Re: [PATCH] USB:bugfix a controller halt error

From: Alan Stern
Date: Thu Jul 27 2023 - 11:57:56 EST


On Thu, Jul 27, 2023 at 05:31:41PM +0200, Oliver Neukum wrote:
> On 27.07.23 16:42, Alan Stern wrote:
> > On Thu, Jul 27, 2023 at 03:03:57PM +0800, liulongfang wrote:
> > > On 2023/7/26 22:20, Alan Stern wrote:
>
> > > > It seems to me that something along these lines must be necessary in
> > > > any case. Unless the bad memory is cleared somehow, it would never be
> > > > usable again. The kernel might deallocate it, then reallocate for
> > > > another purpose, and then crash when the new user tries to access it.
> > > >
> > > > In fact, this scenario could still happen even with your patch, which
> > > > means the patch doesn't really fix the problem.
>
> I suppose in theory you could have something like a bad blocks list
> just for RAM, but that would really hurt.
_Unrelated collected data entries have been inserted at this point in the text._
Lemma length_mapDelete (k : Z) (c : Candle) (m : list (Z * Candle)) :
  NoDup (keys m) -> In (k, c) m ->
  S (length (mapDelete k m)) = length m.
Proof.
  induction m as [|[k' c'] m IH]; simpl; intros Hnd Hin; [contradiction|].
  inversion Hnd as [|? ? Hnotin Hnd']; subst.
  destruct Hin as [E | Hin].
  - injection E as -> ->. rewrite Z.eqb_refl. simpl.
    rewrite (mapDelete_absent k m Hnotin). reflexivity.
  - destruct (Z.eqb_spec k' k) as [->|Hne]; simpl.
    + exfalso. apply Hnotin. apply in_map_iff. exists (k, c). tauto.
    + rewrite (IH Hnd' Hin). reflexivity.
Qed.

Lemma mapGet_In (k : Z) (c : Candle) (m : list (Z * Candle)) :
  mapGet k m = Some c -> In (k, c) m.
Proof.
  induction m as [|[k' c'] m IH]; simpl; [discriminate|].
  destruct (Z.eqb_spec k' k) as [->|Hne].
  - intros E. injection E as ->. left. reflexivity.
  - intros E. right. apply IH. assumption.
Qed.

Lemma mapGet_of_key (k : Z) (m : list (Z * Candle)) :
  In k (keys m) -> exists c, mapGet k m = Some c.
Proof.
  induction m as [|[k' c'] m IH]; simpl; [contradiction|].
  intros [->|Hin].
  - rewrite Z.eqb_refl. eexists. reflexivity.
  - destruct (k' =? k)%Z; [eexists; reflexivity | apply IH; assumption].
Qed.

Lemma mapHas_keys (k : Z) (m : list (Z * Candle)) :
  mapHas k m = true <-> In k (keys m).
Proof.
  unfold mapHas, keys. rewrite existsb_exists, in_map_iff. split.
  - intros [e [Hin Hb]]. exists e. apply Z.eqb_eq in Hb. tauto.
  - intros [e [E Hin]]. exists e. rewrite E, Z.eqb_refl. tauto.
Qed.

Lemma minKey_In (ks : list Z) (k : Z) : minKey ks = Some k -> In k ks.
Proof.
  revert k. induction ks as [|x ks IH]; simpl; intros k; [discriminate|].
  destruct (minKey ks) as [m|] eqn:E.
  - intros H. injection H as <-.
    destruct (Z.min_spec x m) as [[_ ->] | [_ ->]]; [left; reflexivity|].
    right. apply IH. reflexivity.
  - intros H. injection H as <-. left. reflexivity.
Qed.

Lemma minKey_nonempty (ks : list Z) : ks <> [] -> exists k, minKey ks = Some k.
Proof.
  destruct ks as [|x ks]; [congruence|]. intros _. simpl.
  destruct (minKey ks); eexists; reflexivity.
Qed.

(** *** The two removal loops *)

Lemma dropCandle_consistent (k : Z) (c : Candle) (v : t) :
  Consistent v -> In (k, c) (candles v) -> Consistent (dropCandle k c v).
Proof.
  intros [Hk Hs Hpv Hvol] Hin. constructor; simpl.
  - apply NoDup_keys_mapDelete. assumption.
  - apply Forall_mapDelete. assumption.
  - rewrite (sumOver_mapDelete priceVolume k c _ Hk Hin). rewrite Hpv. reflexivity.
  - rewrite (sumOver_mapDelete volume k c _ Hk Hin). rewrite Hvol. reflexivity.
Qed.

Lemma evictExpired_consistent (cutoffTime : Q) (es : list (Z * Candle)) :
  forall v : t,
    Consistent v -> NoDup (keys es) -> incl es (candles v) ->
    Consistent (evictExpired cutoffTime es v).
Proof.
  induction es as [|[k c] es IH]; simpl; intros v Hc Hnd Hincl; [assumption|].
  inversion Hnd as [|? ? Hnotin Hnd']; subst.
  assert (Hin : In (k, c) (candles v)) by (apply Hincl; left; reflexivity).
  assert (Hrest : incl es (candles v)) by (intros e He; apply Hincl; right; assumption).
  destruct (Qltb (inject_Z k) cutoffTime).
  - apply IH; [apply dropCandle_consistent; assumption | assumption |].
    intros e He. simpl. apply In_mapDelete; [apply Hrest; assumption|].
    intros E. apply Hnotin. subst k. apply in_map. assumption.
  - apply IH; assumption.
Qed.

Lemma evictExpired_maxCandles (cutoffTime : Q) (es : list (Z * Candle)) :
  forall v : t, maxCandles (evictExpired cutoffTime es v) = maxCandles v.
Proof.
  induction es as [|[k c] es IH]; simpl; intros v; [reflexivity|].
  destruct (Qltb (inject_Z k) cutoffTime); rewrite IH; reflexivity.
Qed.

(** The [while] loop keeps the invariant whenever it returns. *)
Lemma enforceMaxCandles_consistent (fuel : nat) :
  forall v v' : t,
    Consistent v -> enforceMaxCandles fuel v = Some v' -> Consistent v'.
Proof.
  induction fuel as [|fuel IH]; simpl; intros v v' Hc H.
  - destruct (Qltb _ _); [discriminate|]. injection H as <-. assumption.
  - destruct (Qltb _ _); [|injection H as <-; assumption].
    destruct (minKey (map fst (candles v))) as [k|] eqn:Ek; [|discriminate].
    destruct (mapGet k (candles v)) as [c|] eqn:Eg; [|discriminate].
    apply (IH _ _ (dropCandle_consistent k c v Hc (mapGet_In _ _ _ Eg)) H).
Qed.

(** With a budget that is not negative the loop never throws, and the
    size of the map is enough fuel. *)
Lemma enforceMaxCandles_total (fuel : nat) :
  forall v : t,
    Consistent v -> 0 <= maxCandles v -> (length (candles v) <= fuel)%nat ->
    exists v', enforceMaxCandles fuel v = Some v'.
Proof.
  induction fuel as [|fuel IH]; simpl; intros v Hc Hmax Hlen.
  - destruct (Qltb (maxCandles v) _) eqn:E; [|eexists; reflexivity].
    apply Qltb_iff in E. exfalso.
    assert (length (candles v) = 0)%nat as L by lia.
    rewrite L in E. change (inject_Z (Z.of_nat 0)) with 0 in E. lra.
  - destruct (Qltb (maxCandles v) _) eqn:E; [|eexists; reflexivity].
    apply Qltb_iff in E.
    assert (Hne : map fst (candles v) <> []).
    { destruct (candles v); [|simpl; discriminate].
      change (inject_Z (Z.of_nat (length (@nil (Z * Candle))))) with 0 in E. lra. }
    destruct (minKey_nonempty _ Hne) as [k Ek]. rewrite Ek.
    destruct (mapGet_of_key k (candles v) (minKey_In _ _ Ek)) as [c Eg].
    rewrite Eg.
    apply IH.
    + apply dropCandle_consistent; [assumption | apply mapGet_In; assumption].
    + exact Hmax.
    + simpl.
      pose proof (length_mapDelete k c (candles v) (cons_keys v Hc) (mapGet_In _ _ _ Eg)).
      lia.
Qed.

Lemma enforceMaxCandles_maxCandles (fuel : nat) :
  forall v v' : t, enforceMaxCandles fuel v = Some v' -> maxCandles v' = maxCandles v.
Proof.
  induction fuel as [|fuel IH]; simpl; intros v v' H.
  - destruct (Qltb _ _); [discriminate|]. injection H as <-. reflexivity.
  - destruct (Qltb _ _); [|injection H as <-; reflexivity].
    destruct (minKey (map fst (candles v))) as [k|]; [|discriminate].
    destruct (mapGet k (candles v)) as [c|]; [|discriminate].
    rewrite (IH _ _ H). reflexivity.
Qed.

Lemma removeOldCandles_consistent (nowMs : Z) (v v' : t) :
  Consistent v -> removeOldCandles nowMs v = Some v' ->
  Consistent v' /\ maxCandles v' = maxCandles v.
Proof.
  intros Hc. unfold removeOldCandles.
  set (cutoff := inject_Z (nowSeconds nowMs) - windowHours v * 60 * 60).
  assert (H1 : Consistent (evictExpired cutoff (candles v) v)).
  { apply evictExpired_consistent; [assumption | apply (cons_keys v Hc) | apply incl_refl]. }
  destruct (enforceMaxCandles _ _) as [v2|] eqn:E; [|discriminate].
  intros H. injection H as <-.
  pose proof (enforceMaxCandles_consistent _ _ _ H1 E) as [Hk Hs Hpv Hvol].
  split.
  - constructor; simpl; assumption.
  - simpl. rewrite (enforceMaxCandles_maxCandles _ _ _ E).
    apply evictExpired_maxCandles.
Qed.

Lemma removeOldCandles_total (nowMs : Z) (v : t) :
  Consistent v -> 0 <= maxCandles v -> exists v', removeOldCandles nowMs v = Some v'.
Proof.
  intros Hc Hmax. unfold removeOldCandles.
  set (cutoff := inject_Z (nowSeconds nowMs) - windowHours v * 60 * 60).
  assert (H1 : Consistent (evictExpired cutoff (candles v) v)).
  { apply evictExpired_consistent; [assumption | apply (cons_keys v Hc) | apply incl_refl]. }
  destruct (enforceMaxCandles_total (length (candles (evictExpired cutoff (candles v) v)))
              _ H1) as [v2 E].
  - rewrite evictExpired_maxCandles. assumption.
  - apply Nat.le_refl.
  - rewrite E. eexists. reflexivity.
Qed.

Lemma incl_mapDelete (k : Z) (m : list (Z * Candle)) : incl (mapDelete k m) m.
Proof. intros e He. unfold mapDelete in He. apply filter_In in He. tauto. Qed.

Lemma evictExpired_incl (cutoffTime : Q) (es : list (Z * Candle)) :
  forall v : t, incl (candles (evictExpired cutoffTime es v)) (candles v).
Proof.
  induction es as [|[k c] es IH]; simpl; intros v; [apply incl_refl|].
  destruct (Qltb (inject_Z k) cutoffTime); [|apply IH].
  eapply incl_tran; [apply IH|]. simpl. apply incl_mapDelete.
Qed.

Lemma enforceMaxCandles_incl (fuel : nat) :
  forall v v' : t, enforceMaxCandles fuel v = Some v' -> incl (candles v') (candles v).
Proof.
  induction fuel as [|fuel IH]; simpl; intros v v' H.
  - destruct (Qltb _ _); [discriminate|]. injection H as <-. apply incl_refl.
  - destruct (Qltb _ _); [|injection H as <-; apply incl_refl].
    destruct (minKey (map fst (candles v))) as [k|]; [|discriminate].
    destruct (mapGet k (candles v)) as [c|]; [|discriminate].
    eapply incl_tran; [apply (IH _ _ H)|]. simpl. apply incl_mapDelete.
Qed.

Lemma removeOldCandles_incl (nowMs : Z) (v v' : t) :
  removeOldCandles nowMs v = Some v' -> incl (candles v') (candles v).
Proof.
  unfold removeOldCandles.
  destruct (enforceMaxCandles _ _) as [v2|] eqn:E; [|discriminate].
  intros H. injection H as <-. simpl.
  eapply incl_tran; [apply (enforceMaxCandles_incl _ _ _ E)|].
  apply evictExpired_incl.
Qed.

(** *** [Map.prototype.set] *)

Lemma mapSet_new (k : Z) (c : Candle) (m : list (Z * Candle)) :
  ~ In k (keys m) -> mapSet k c m = m ++ [(k, c)].
Proof.
  induction m as [|[k' c'] m IH]; simpl; intros H; [reflexivity|].
  destruct (Z.eqb_spec k' k) as [->|Hne].
  - exfalso. apply H. left. reflexivity.
  - f_equal. apply IH. intros Hin. apply H. right. assumption.
Qed.

Lemma keys_mapSet_existing (k : Z) (c : Candle) (m : list (Z * Candle)) :
  In k (keys m) -> keys (mapSet k c m) = keys m.
Proof.
  induction m as [|[k' c'] m IH]; simpl; intros H; [contradiction|].
  destruct (Z.eqb_spec k' k) as [->|Hne]; simpl; [reflexivity|].
  f_equal. apply IH. destruct H as [E|H]; [contradiction | assumption].
Qed.

Lemma NoDup_keys_mapSet (k : Z) (c : Candle) (m : list (Z * Candle)) :
  NoDup (keys m) -> NoDup (keys (mapSet k c m)).
Proof.
  intros Hnd. destruct (in_dec Z.eq_dec k (keys m)) as [Hin|Hnotin].
  - rewrite keys_mapSet_existing; assumption.
  - rewrite mapSet_new by assumption. unfold keys. rewrite map_app. simpl.
    apply NoDup_app; [assumption | repeat constructor; simpl; tauto |].
    intros x Hx [<-|[]]. contradiction.
Qed.

Lemma Forall_mapSet (P : Z * Candle -> Prop) (k : Z) (c : Candle) (m : list (Z * Candle)) :
  Forall P m -> P (k, c) -> Forall P (mapSet k c m).
Proof.
  induction m as [|[k' c'] m IH]; simpl; intros H Hp.
  - constructor; [assumption | constructor].
  - inversion H; subst. destruct (k' =? k)%Z; constructor; auto.
Qed.

(** Replacing the candle of an existing key exchanges its contribution. *)
Lemma sumOver_mapSet_existing (f : Candle -> Q) (k : Z) (c old : Candle)
  (m : list (Z * Candle)) :
  mapGet k m = Some old ->
  sumOver f (mapSet k c m) == sumOver f m - f old + f c.
Proof.
  induction m as [|[k' c'] m IH]; simpl; [discriminate|].
  destruct (Z.eqb_spec k' k) as [->|Hne]; simpl.
  - intros E. injection E as ->. lra.
  - intros E. rewrite (IH E). lra.
Qed.

Lemma sumOver_mapSet_new (f : Candle -> Q) (k : Z) (c : Candle) (m : list (Z * Candle)) :
  ~ In k (keys m) -> sumOver f (mapSet k c m) == sumOver f m + f c.
Proof.
  intros H. rewrite mapSet_new by assumption. rewrite sumOver_app. simpl. lra.
Qed.

(** *** The calls keep the invariant *)

Lemma Consistent_frame (v v' : t) :
  candles v' = candles v -> totalPriceVolume v' = totalPriceVolume v ->
  totalVolume v' = totalVolume v -> Consistent v -> Consistent v'.
Proof.
  intros Ec Ep Ev [Hk Hs Hpv Hvol].
  constructor; rewrite ?Ec, ?Ep, ?Ev; assumption.
Qed.

Lemma recordDeviation_frame (nowMs : Z) (v : t) :
  candles (recordDeviation nowMs v) = candles v /\
  totalPriceVolume (recordDeviation nowMs v) = totalPriceVolume v /\
  totalVolume (recordDeviation nowMs v) = totalVolume v /\
  maxCandles (recordDeviation nowMs v) = maxCandles v.
Proof.
  unfold recordDeviation.
  destruct (_ || _); [tauto|].
  destruct (currentVWAP v), (currentPrice v), (currentCandleStart v); simpl; tauto.
Qed.

Lemma updateCandle_consistent (candle : CandleMsg) (nowMs : Z) (v v' : t) :
  Consistent v -> updateCandle candle nowMs v = Some v' ->
  Consistent v' /\ maxCandles v' = maxCandles v.
Proof.
  intros Hc. unfold updateCandle.
  set (new := {| start := m_start candle; high := m_high candle;
                 low := m_low candle; close := m_close candle;
                 volume := m_volume candle;
                 typicalPrice := (m_high candle + m_low candle + m_close candle) / 3;
                 priceVolume :=
                   (m_high candle + m_low candle + m_close candle) / 3
                   * m_volume candle |}).
  assert (Hnew : wellStored (m_start candle, new)).
  { unfold wellStored, barPriceVolume. simpl. reflexivity. }
  destruct (mapHas (m_start candle) (candles v)) eqn:Eh.
  - (* revision of a bar already in the window *)
    destruct (mapGet (m_start candle) (candles v)) as [old|] eqn:Eg; [|discriminate].
    intros H. injection H as <-.
    match goal with
    | |- Consistent (recordDeviation ?n ?x) /\ _ =>
        destruct (recordDeviation_frame n x) as (Ec & Ep & Ev & Em)
    end.
    simpl in Ec, Ep, Ev, Em.
    split; [|exact Em].
    destruct Hc as [Hk Hs Hpv Hvol].
    constructor.
    + rewrite Ec. apply NoDup_keys_mapSet. assumption.
    + rewrite Ec. apply Forall_mapSet; assumption.
    + rewrite Ec, Ep. rewrite (sumOver_mapSet_existing _ _ _ _ _ Eg). rewrite Hpv.
      reflexivity.
    + rewrite Ec, Ev. rewrite (sumOver_mapSet_existing _ _ _ _ _ Eg). rewrite Hvol.
      reflexivity.
  - (* a new bar: the expired ones go first *)
    destruct (removeOldCandles nowMs v) as [v1|] eqn:Er; [|discriminate].
    intros H. injection H as <-.
    destruct (removeOldCandles_consistent _ _ _ Hc Er) as [[Hk Hs Hpv Hvol] Hm].
    assert (Hfresh : ~ In (m_start candle) (keys (candles v1))).
    { intros Hin. apply in_map_iff in Hin. destruct Hin as [e [E Hin]].
      apply (removeOldCandles_incl _ _ _ Er) in Hin.
      assert (mapHas (m_start candle) (candles v) = true) as Ht.
      { apply mapHas_keys. apply in_map_iff. exists e. tauto. }
      congruence. }
    match goal with
    | |- Consistent (recordDeviation ?n ?x) /\ _ =>
        destruct (recordDeviation_frame n x) as (Ec & Ep & Ev & Em)
    end.
    simpl in Ec, Ep, Ev, Em.
    split; [|rewrite <- Hm; exact Em].
    constructor.
    + rewrite Ec. apply NoDup_keys_mapSet. assumption.
    + rewrite Ec. apply Forall_mapSet; assumption.
    + rewrite Ec, Ep. rewrite (sumOver_mapSet_new _ _ _ _ Hfresh). rewrite Hpv.
      reflexivity.
    + rewrite Ec, Ev. rewrite (sumOver_mapSet_new _ _ _ _ Hfresh). rewrite Hvol.
      reflexivity.
Qed.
You'd have to do something
> about every DMA operation in every driver in theory.
>
> Error handling would basically be an intentional memory leak.

I started out thinking this way, but maybe that's not how it works.
Perhaps simply overwriting the part of memory that got the ECC error
would clear the error state. (This may depend on the kind of error,
one-time vs. permanent.)

If that's the case, and if the memory buffer was deallocated without
being accessed and then later reallocated, things would be okay. The
routine that reallocated the buffer wouldn't try to read from it before
initializing it somehow.

> > > This patch is only used to prevent data in the buffer from being accessed.
> > > As long as the data is not accessed, the kernel does not crash.
> >
> > I still don't understand. You haven't provided nearly enough
> > information. You should start by answering the questions that Oliver
> > asked. Then answer this question:
> >
> > The code you are concerned about is this:
> >
> > r = usb_control_msg(udev, usb_rcvaddr0pipe(),
> > USB_REQ_GET_DESCRIPTOR, USB_DIR_IN,
> > USB_DT_DEVICE << 8, 0,
> > buf, GET_DESCRIPTOR_BUFSIZE,
> > initial_descriptor_timeout);
> > switch (buf->bMaxPacketSize0) {
> >
> > You're worried that if an ECC memory error occurs during the
> > usb_control_msg transfer, the kernel will crash when the "switch"
> > statement tries to read the value of buf->bMaxPacketSize0. That's a
> > reasonable thing to worry about.
>
> Albeit unlikely. If the hardware and implementation are reasonable
> you'd return a specific error code from the HCD and clean up the
> RAM in your ecc driver.
>
> The fix for USB would then conceptually be something like
>
> retryio:
> r = usb_control_msg()
> if (r == -EMEMORYCORRUPTION)
> goto retryio;

Yes, we could do this, but it's not necessary. Let's say that the HCD
returns -EMEMORYCORRUPTION and the ecc driver cleans up the RAM
(probably by resetting its contents to 0, but possibly leaving garbage
there instead). Then when the following code in hub_port_init() tests
buf->bMaxPacketSize0, it will see an invalid value and will retry the
transfer.

Or, with low probability, it will see a valid but incorrect value. If
that happens then later transfers using ep0 will fail, causing the hub
driver to reiterate the outer loop in hub_port_connect(). Eventually
the device will be correctly initialized and enumerated.

Alan Stern